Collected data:
(** * caddy-auth-jwt: key resolution, key-set import, validator options
      and the Caddyfile directive parser

    A shallow embedding of
      - [pkg/backends/backend.go]   (package [backends]),
      - the [TokenValidatorOptions] file of package [config],
      - the Caddyfile parser [parseCaddyfileTokenValidator] of package [jwt],
    followed by the properties proved about them.

    Conventions.  A Go [string] is a [string] (a sequence of bytes, [len] is
    [String.length]); a [map[string]T] is a [gmap string T]; a value of type
    [interface{}] is a [Value]; a function returning [(T, error)] returns an
    [outcome T], which also records a run-time panic.  Receivers and the
    [*jwt.Token] argument are non-nil pointers. *)

From stdpp Require Import gmap strings list fin_maps.
From Stdlib Require Import ZArith Strings.Byte.

Open Scope string_scope.
Set Warnings "-register-all".

(** ** Go values and results *)

Module Go.

(** [crypto/rsa]: the public part of a key, and a private key embedding it. *)
Record rsa_PublicKey : Type := mk_rsa_PublicKey {
  N : Z;
  E : Z
}.

Record rsa_PrivateKey : Type := mk_rsa_PrivateKey {
  PublicKey : rsa_PublicKey;
  D : Z;
  Primes : list Z
}.

(** The dynamic values an [interface{}] holds in this program: what
    [encoding/json] decodes into an [interface{}] (nil, bool, float64, string,
    slice, map), a byte slice, and pointers to RSA keys ([None] is the nil
    pointer of that type). *)
Inductive Value : Type :=
| VNil
| VBool (b : bool)
| VFloat64 (bits : Z)
| VString (s : string)
| VSlice (l : list Value)
| VMap (fields : list (string * Value))
| VBytes (b : list byte)
| VRSAPublicKey (p : option rsa_PublicKey)
| VRSAPrivateKey (p : option rsa_PrivateKey).

(** [m[k]] on a [map[string]interface{}]: the zero value (nil) when absent. *)
Definition index (m : gmap string Value) (k : string) : Value :=
  default VNil (m !! k).

(** The type assertion [v.(string)], comma-ok form. *)
Definition assert_string (v : Value) : option string :=
  match v with
  | VString s => Some s
  | _ => None
  end.

(** The result of a call: the value returned with a nil error, the error
    returned (with a nil or zero value), or a run-time panic. *)
Inductive outcome (E A : Type) : Type :=
| Return (a : A)
| Fail (e : E)
| Panic.

Arguments Return {E A} a.
Arguments Fail {E A} e.
Arguments Panic {E A}.

(** Sequencing: an error or a panic of the first call ends the function. *)
#[export] Instance outcome_bind {E : Type} : MBind (outcome E) :=
  fun A B f x =>
    match x with
    | Return a => f a
    | Fail e => Fail e
    | Panic => Panic
    end.
(** * RustChain wallet helper of BoTTube: a shallow embedding and its properties

    The development follows [bottube_static/rustchain_wallet.js].  The first
    part models the pieces of the JavaScript runtime the wallet calls
    (strings, Number-to-string conversion, [parseInt], [JSON.stringify] on
    strings, typed arrays); the second part embeds the wallet functions one
    by one, keeping their names; the theorems come last. *)

From Stdlib Require Import ZArith NArith Bool List Ascii String Lia.
From Stdlib Require Import Strings.Byte.
From stdpp Require Import base gmap strings.

(** ** Characters and strings

    A JavaScript string is a sequence of UTF-16 code units.  The embedding
    covers the strings whose code units are below 256, one [ascii] per code
    unit; [code] is the code unit as a number. *)

Definition code (c : ascii) : N := N_of_ascii c.
Definition chr (n : N) : ascii := ascii_of_N n.

Definition DQUOTE : ascii := chr 34.
Definition BACKSLASH : ascii := chr 92.

(** WhiteSpace and LineTerminator code units below 256: TAB, LF, VT, FF, CR,
    SP and NBSP. *)
Definition is_whitespace (c : ascii) : bool :=
  let n := code c in
  ((9 <=? n) && (n <=? 13) || (n =? 32) || (n =? 160))%N.

Fixpoint trimStart (s : string) : string :=
  match s with
  | EmptyString => EmptyString
  | String c r => if is_whitespace c then trimStart r else s
  end.

Fixpoint trimEnd (s : string) : string :=
  match s with
  | EmptyString => EmptyString
  | String c r =>
      match trimEnd r with
      | EmptyString => if is_whitespace c then EmptyString else String c EmptyString
      | r' => String c r'
      end
  end.

(** [String.prototype.trim] *)
Definition trim (s : string) : string := trimEnd (trimStart s).

(** Lower-casing of one code unit below 256: A-Z and the upper-case letters
    of Latin-1 (U+00C0..U+00DE but the multiplication sign U+00D7). *)
Definition lower_char (c : ascii) : ascii :=
  let n := code c in
  if ((65 <=? n) && (n <=? 90) || (192 <=? n) && (n <=? 222) && negb (n =? 215))%N
  then chr (n + 32) else c.

(** [String.prototype.toLowerCase] *)
Fixpoint toLowerCase (s : string) : string :=
  match s with
  | EmptyString => EmptyString
  | String c r => String (lower_char c) (toLowerCase r)
  end.

(** [s.startsWith(p)] *)
Definition startsWith (s p : string) : bool := String.prefix p s.

(** [s.slice(a, b)] and [s.slice(a)] for indices that are not negative. *)
Definition slice (s : string) (a b : nat) : string := substring a (b - a) s.
Definition slice_from (s : string) (a : nat) : string := substring a (String.length s - a) s.

(** [s.indexOf(p)], with -1 for no occurrence. *)
Definition indexOf (s p : string) : Z :=
  match index 0 p s with
  | Some i => Z.of_nat i
  | None => (-1)%Z
  end.

Fixpoint repeat_char (c : ascii) (n : nat) : string :=
  match n with
  | O => EmptyString
  | S n' => String c (repeat_char c n')
  end.

(** [s.padStart(n, "0")] *)
Definition padStart0 (n : nat) (s : string) : string :=
  repeat_char "0" (n - String.length s) +:+ s.

(** ** Digits in a radix

    [digit_char] is the digit the runtime prints (lower case beyond 9);
    [digit_value] is the value [parseInt] reads off a code unit (either
    case). *)

Definition digit_char (d : N) : ascii :=
  if (d <? 10)%N then chr (48 + d) else chr (87 + d).

Definition digit_value (c : ascii) : option N :=
  let n := code c in
  if ((48 <=? n) && (n <=? 57))%N then Some (n - 48)%N
  else if ((97 <=? n) && (n <=? 122))%N then Some (n - 87)%N
  else if ((65 <=? n) && (n <=? 90))%N then Some (n - 55)%N
  else None.

Definition is_radix_digit (R : N) (c : ascii) : bool :=
  match digit_value c with
  | Some d => (d <? R)%N
  | None => false
  end.

(** The digits of [v] in radix [R], most significant first. *)
Fixpoint to_radix_fuel (R : N) (fuel : nat) (v : N) : string :=
  match fuel with
  | O => EmptyString
  | S fuel' =>
      if (v <? R)%N then String (digit_char v) EmptyString
      else to_radix_fuel R fuel' (v / R) +:+ String (digit_char (v mod R)) EmptyString
  end.

(** [v] has at most [log2 v + 1] digits in any radix from 2 on, so the fuel
    never runs out (lemma [to_radix_unfold]). *)
Definition to_radix (R : N) (v : N) : string :=
  to_radix_fuel R (S (N.to_nat (N.log2 v))) v.

Definition decimal (v : N) : string := to_radix 10 v.

(** The longest prefix of [s] made of radix-[R] digits, and its value. *)
Fixpoint radix_prefix (R : N) (s : string) : string :=
  match s with
  | EmptyString => EmptyString
  | String c r => if is_radix_digit R c then String c (radix_prefix R r) else EmptyString
  end.

Fixpoint radix_value (R : N) (acc : N) (s : string) : N :=
  match s with
  | EmptyString => acc
  | String c r => radix_value R (acc * R + default 0%N (digit_value c)) r
  end.

(** ** Numbers

    A Number is an IEEE-754 double.  The wallet only ever prints Numbers and
    builds them from integers, so a finite non-zero Number is represented by
    what [Number::toString] (ECMA-262) computes first for it: its sign, the
    integer [s] and the exponent [n] such that [s] has [k] decimal digits,
    [s * 10^(n-k)] rounds to the Number, and [k] is as small as possible
    ([s] is then not a multiple of 10).  [2.5] is [Finite false 25 1], [100]
    is [Finite false 1 3], [1e21] is [Finite false 1 22].

    This decimal is the shortest one that reads back as the same double, so
    two doubles never share it.  A double is an integer exactly when the
    decimal is one, that is when [k <= n]; below [2^53] the decimal is the
    double's exact value.  Not every triple stands for a double (a double
    has at most 17 significant digits and a bounded exponent): what is
    proved for every [Finite] with the invariant [wf_Number] holds for every
    double. *)

Inductive Number : Type :=
  | NaN
  | Infinity (neg : bool)
  | Zero (neg : bool)
  | Finite (neg : bool) (s : N) (n : Z).

Definition num_digits (v : N) : Z := Z.of_nat (String.length (decimal v)).

(** The representation invariant of [Finite]. *)
Definition wf_Number (x : Number) : Prop :=
  match x with
  | Finite _ s _ => (0 < s)%N /\ (s mod 10 <> 0)%N
  | _ => True
  end.

Definition Number_isFinite (x : Number) : bool :=
  match x with
  | Zero _ | Finite _ _ _ => true
  | NaN | Infinity _ => false
  end.

(** The integer a Number is, when it is one, read off its decimal (exact
    below [2^53]; beyond, the shortest decimal integer that rounds to the
    double). *)
Definition integer_value (x : Number) : option Z :=
  match x with
  | Zero _ => Some 0%Z
  | Finite neg s n =>
      let k := num_digits s in
      if (k <=? n)%Z
      then Some ((if neg then -1 else 1) * (Z.of_N s * 10 ^ (n - k)))%Z
      else None
  | NaN | Infinity _ => None
  end.

Definition sign_string (neg : bool) : string := if neg then "-" else "".

Definition mantissa (ds : string) : string :=
  match ds with
  | String d (String d' rest) => String d ("." +:+ String d' rest)
  | _ => ds
  end.

(** [Number::toString(x, 10)], case by case as in ECMA-262. *)
Definition Number_toString (x : Number) : string :=
  match x with
  | NaN => "NaN"
  | Zero _ => "0"
  | Infinity neg => sign_string neg +:+ "Infinity"
  | Finite neg s n =>
      let ds := decimal s in
      let k := Z.of_nat (String.length ds) in
      sign_string neg +:+
      (if ((k <=? n) && (n <=? 21))%Z then
         (* the digits of s, then n-k zeros *)
         ds +:+ repeat_char "0" (Z.to_nat (n - k))
       else if ((0 <? n) && (n <=? 21))%Z then
         (* the first n digits, a point, the other k-n digits *)
         substring 0 (Z.to_nat n) ds +:+ "." +:+ substring (Z.to_nat n) (Z.to_nat (k - n)) ds
       else if ((-6 <? n) && (n <=? 0))%Z then
         "0." +:+ repeat_char "0" (Z.to_nat (- n)) +:+ ds
       else
         (* exponent notation: one digit, the others after a point if any *)
         let e := (n - 1)%Z in
         mantissa ds +:+ "e" +:+ (if (e <? 0)%Z then "-" else "+")
           +:+ decimal (Z.to_N (Z.abs e)))
  end.
(** * EchoNote AI: the OpenAI service module (services/openaiService)

    A shallow embedding of the request helper, the chat session, the
    text-to-speech chunker and the WAV container writer, with the
    properties the specification states about them.

    Strings are sequences of UTF-16 code units, Numbers that are indices,
    lengths or sizes are integers, audio samples are binary64 floats.
    Asynchronous functions are computations over a world that records the
    [fetch] calls issued and holds the chat sessions; the network is a
    parameter. The [console.log] and [console.error] calls leave no trace
    in any result and are left out. *)

From Stdlib Require Import ZArith NArith List Bool Lia String Ascii DecimalString.
From Stdlib Require Import Floats.
From stdpp Require Import base list gmap.
From Equations Require Import Equations.

Local Open Scope Z_scope.

(** ** JavaScript strings

    A JavaScript string is a sequence of UTF-16 code units; [length],
    [substring], [lastIndexOf] and [trim] all work on code units. *)

Module JsString.

Definition code_unit := N.
Definition str := list code_unit.

(** A string literal of the source, as code units. *)
Definition js (s : string) : str := map N_of_ascii (list_ascii_of_string s).

(** [s.length] *)
Definition strlen (s : str) : Z := Z.of_nat (length s).
(** * Monte Carlo option pricer: a shallow embedding and its properties

    The C++ sources (FDM_SDE.hpp, RNG.hpp, Pricer.hpp, MIS.hpp) are embedded
    function by function.  Conventions:

    - a [double] is idealised as a real number ([R]); rounding and the IEEE
      special values are outside the model, so a quotient by zero is kept as
      the term [x / 0] and never given a value by the proofs;
    - [unsigned], [unsigned long] and [size_t] values are integers ([Z]) whose
      wrap-around is written where the code can reach it; the width of
      [unsigned long] depends on the platform (32 or 64 bits), so [NSIM] and
      [NSteps] are left unbounded and a statement that needs a bound on them
      says so;
    - a call ends as an [outcome]: it returns, leaves by an exception, runs
      into undefined behaviour, or is still running when the fuel given to
      its loops is used up. *)

From Stdlib Require Import Reals ZArith List String Ascii Bool Lia Lra.
Import ListNotations.

#[local] Open Scope R_scope.

(** ** Machine integers and conversions *)

Module Cxx.

(** [unsigned]: 32 bits. *)
Definition UINT_WIDTH : Z := 32.
Definition wrap_unsigned (z : Z) : Z := z mod 2 ^ UINT_WIDTH.

(** [size_t]: 64 bits. *)
Definition SIZE_WIDTH : Z := 64.
Definition wrap_size_t (z : Z) : Z := z mod 2 ^ SIZE_WIDTH.

(** [int]: 32 bits, two's complement. *)
Definition INT_MIN : Z := - 2 ^ 31.
Definition INT_MAX : Z := 2 ^ 31 - 1.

● **BRIEF**: If a line falls between the first line of the records and the line containing "From stdpp Require Import gmap", inclusive, repeat it exactly; leave out all others.

● **TASK SOLUTION**:
(** * caddy-auth-jwt: key resolution, key-set import, validator options
      and the Caddyfile directive parser

    A shallow embedding of
      - [pkg/backends/backend.go]   (package [backends]),
      - the [TokenValidatorOptions] file of package [config],
      - the Caddyfile parser [parseCaddyfileTokenValidator] of package [jwt],
    followed by the properties proved about them.

    Conventions.  A Go [string] is a [string] (a sequence of bytes, [len] is
    [String.length]); a [map[string]T] is a [gmap string T]; a value of type
    [interface{}] is a [Value]; a function returning [(T, error)] returns an
    [outcome T], which also records a run-time panic.  Receivers and the
    [*jwt.Token] argument are non-nil pointers. *)

From stdpp Require Import gmap strings list fin_maps.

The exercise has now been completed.